Dia mulai menyibukkan dirinya lagi di belakang mesin pemanggang dan taburan serbuk putih yang juga menempel di kedua pipinya. Dia menyukai kesibukannya sebagai seorang pemanggang roti, walaupun menyimpang jauh dari ilmu yang sudah dia kuasai—sebagai seorang akuntan. Dia juga menyukai bagaimana orang-orang memuji roti buatannya, dan menyukai bagaimana suara para pembeli yang menyebutkan pesanannya. Terdengar sepele, tapi Kyungsoo menyadari jika dia merasa bangga jika orang-orang menghargai hasil karyanya.

"Kyungsoo?"

Kyungsoo menoleh dan mendapati kepala Minseok yang menyembul dari balik jendela dapurnya, "Iya, Hyung?"

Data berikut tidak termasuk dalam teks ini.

(** * webtty: the framed bridge between a PTY slave and its master

    A shallow embedding of [webtty/webtty.go] (package [webtty] of gotty):
    the frame dispatch of [handleMasterReadEvent], the output framing of
    [handleSlaveReadEvent], the two read pumps of [Run] and the keystroke
    audit of [audit] / [filterASCII], with the properties the
    specification states about them.  The definitions come first, the
    properties after them. *)

From Stdlib Require Import ZArith NArith List Strings.Byte String Ascii Lia.
From Stdlib Require Import Floats.SpecFloat.
From stdpp Require Import base option list gmap strings.

Open Scope Z_scope.

(** * Bytes

    A Go [byte] is [Byte.byte]; the source compares bytes with decimal
    literals ([s == 13]), which [byte_is] mirrors. *)

Definition Z_of_byte (b : byte) : Z := Z.of_N (Byte.to_N b).

Definition byte_of_Z (z : Z) : byte :=
  match Byte.of_N (Z.to_N (z mod 256)) with
  | Some b => b
  | None => x00
  end.

(** [b == n] for a byte [b] and an untyped constant [n]. *)
Definition byte_is (b : byte) (n : Z) : bool := Z_of_byte b =? n.

#[global] Instance byte_eq_dec : EqDecision byte := Byte.byte_eq_dec.

(** * [encoding/base64]: the standard encoding with padding

    [base64.StdEncoding.EncodeToString], following the library's
    [Encode]: three source bytes are packed into a 24-bit value and cut
    into four 6-bit indices of the alphabet; a remainder of one or two
    bytes is padded with [=]. *)

Module base64.

Definition encodeStd : list byte :=
  list_byte_of_string
    "ABCDEFGHIJKLMNOPQRSTUVWXYZabcdefghijklmnopqrstuvwxyz0123456789+/".

Definition StdPadding : byte := "="%byte.

(** [enc.encode[i]] *)
Definition encode_at (i : Z) : byte :=
  nth (Z.to_nat i) encodeStd StdPadding.

Definition pack3 (a b c : byte) : Z :=
  Z.lor (Z.lor (Z.shiftl (Z_of_byte a) 16) (Z.shiftl (Z_of_byte b) 8))
        (Z_of_byte c).

Definition sextet (val : Z) (shift : Z) : Z :=
  Z.land (Z.shiftr val shift) 63.

Fixpoint EncodeToString (src : list byte) : list byte :=
  match src with
  | [] => []
  | [a] =>
      let val := Z.shiftl (Z_of_byte a) 16 in
      [encode_at (sextet val 18); encode_at (sextet val 12);
       StdPadding; StdPadding]
  | [a; b] =>
      let val := Z.lor (Z.shiftl (Z_of_byte a) 16) (Z.shiftl (Z_of_byte b) 8) in
      [encode_at (sextet val 18); encode_at (sextet val 12);
       encode_at (sextet val 6); StdPadding]
  | a :: b :: c :: rest =>
      let val := pack3 a b c in
      encode_at (sextet val 18) :: encode_at (sextet val 12) ::
      encode_at (sextet val 6) :: encode_at (sextet val 0) ::
      EncodeToString rest
  end.

(** The inverse table ([enc.decodeMap]): the index of a character in
    the alphabet. *)
Fixpoint index_of (c : byte) (l : list byte) (i : Z) : option Z :=
  match l with
  | [] => None
  | x :: l' => if Byte.eqb c x then Some i else index_of c l' (i + 1)
  end.

Definition decode_at (c : byte) : option Z := index_of c encodeStd 0.

(** Decoding of padded input, group by group. *)
Fixpoint DecodeString (s : list byte) : option (list byte) :=
  match s with
  | [] => Some []
  | c1 :: c2 :: c3 :: c4 :: rest =>
      match decode_at c1, decode_at c2 with
      | Some v1, Some v2 =>
          if Byte.eqb c3 StdPadding then
            if Byte.eqb c4 StdPadding then
              match rest with
              | [] => Some [byte_of_Z (Z.shiftr (Z.lor (Z.shiftl v1 18) (Z.shiftl v2 12)) 16)]
              | _ => None
              end
            else None
          else
            match decode_at c3 with
            | Some v3 =>
                if Byte.eqb c4 StdPadding then
                  match rest with
                  | [] =>
                      let val := Z.lor (Z.lor (Z.shiftl v1 18) (Z.shiftl v2 12))
                                       (Z.shiftl v3 6) in
                      Some [byte_of_Z (Z.shiftr val 16); byte_of_Z (Z.shiftr val 8)]
                  | _ => None
                  end
                else
                  match decode_at c4, DecodeString rest with
                  | Some v4, Some out =>
                      let val := Z.lor (Z.lor (Z.lor (Z.shiftl v1 18) (Z.shiftl v2 12))
                                              (Z.shiftl v3 6)) v4 in
                      Some (byte_of_Z (Z.shiftr val 16) :: byte_of_Z (Z.shiftr val 8)
                            :: byte_of_Z val :: out)
                  | _, _ => None
                  end
            | None => None
            end
      | _, _ => None
      end
  | _ => None
  end.

End base64.


(** The alphabet read back: index [i] decodes to itself and is not the
    padding character. *)
Definition alphabet_ok (i : nat) : bool :=
  match base64.decode_at (base64.encode_at (Z.of_nat i)) with
  | Some v =>
      (v =? Z.of_nat i)
      && negb (Byte.eqb (base64.encode_at (Z.of_nat i)) base64.StdPadding)
  | None => false
  end.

"Apa kau bisa membuat ginger cupcake?" tanyanya.

Dia menggelengkan kepalanya, "Kau tahu sendiri aku sudah tidak mau membuat cupcake lagi, Hyung. Bilang saja aku tidak bisa."

"Ah…" Minseok mengangguk mengerti sebelum berucap lagi, "Baiklah. Aku akan memberitahu pembeli itu—"

"Hyung?"

"Apa, Soo?"

"A-ah, tidak. Aku lupa akan mengatakan apa." Ucap Kyungsoo yang kemudian memperhatikan Minseok yang sudah menghilang dari tempat asalnya.

Ginger cupcake?

Kyungsoo menggelengkan kepalanya. Dia merasa sangat familiar dengan nama cupcake tersebut. Dia memejamkan matanya, sembari berusaha menenangkan diri atas memori yang tiba-tiba kembali. Ginger cupcake adalah nama yang paling dia hindari; bukan, nama yang paling dia benci untuk saat ini. Dari semua roti yang sudah dia buat, dia memang sudah tidak pernah membuat cupcake lagi. Bukan karena dia tidak bisa melakukannya, tapi karena dia tidak pernah mau. Roti kecil itu selalu membuat dirinya terkoyak dan mengingat kejadian yang tidak diinginkan itu.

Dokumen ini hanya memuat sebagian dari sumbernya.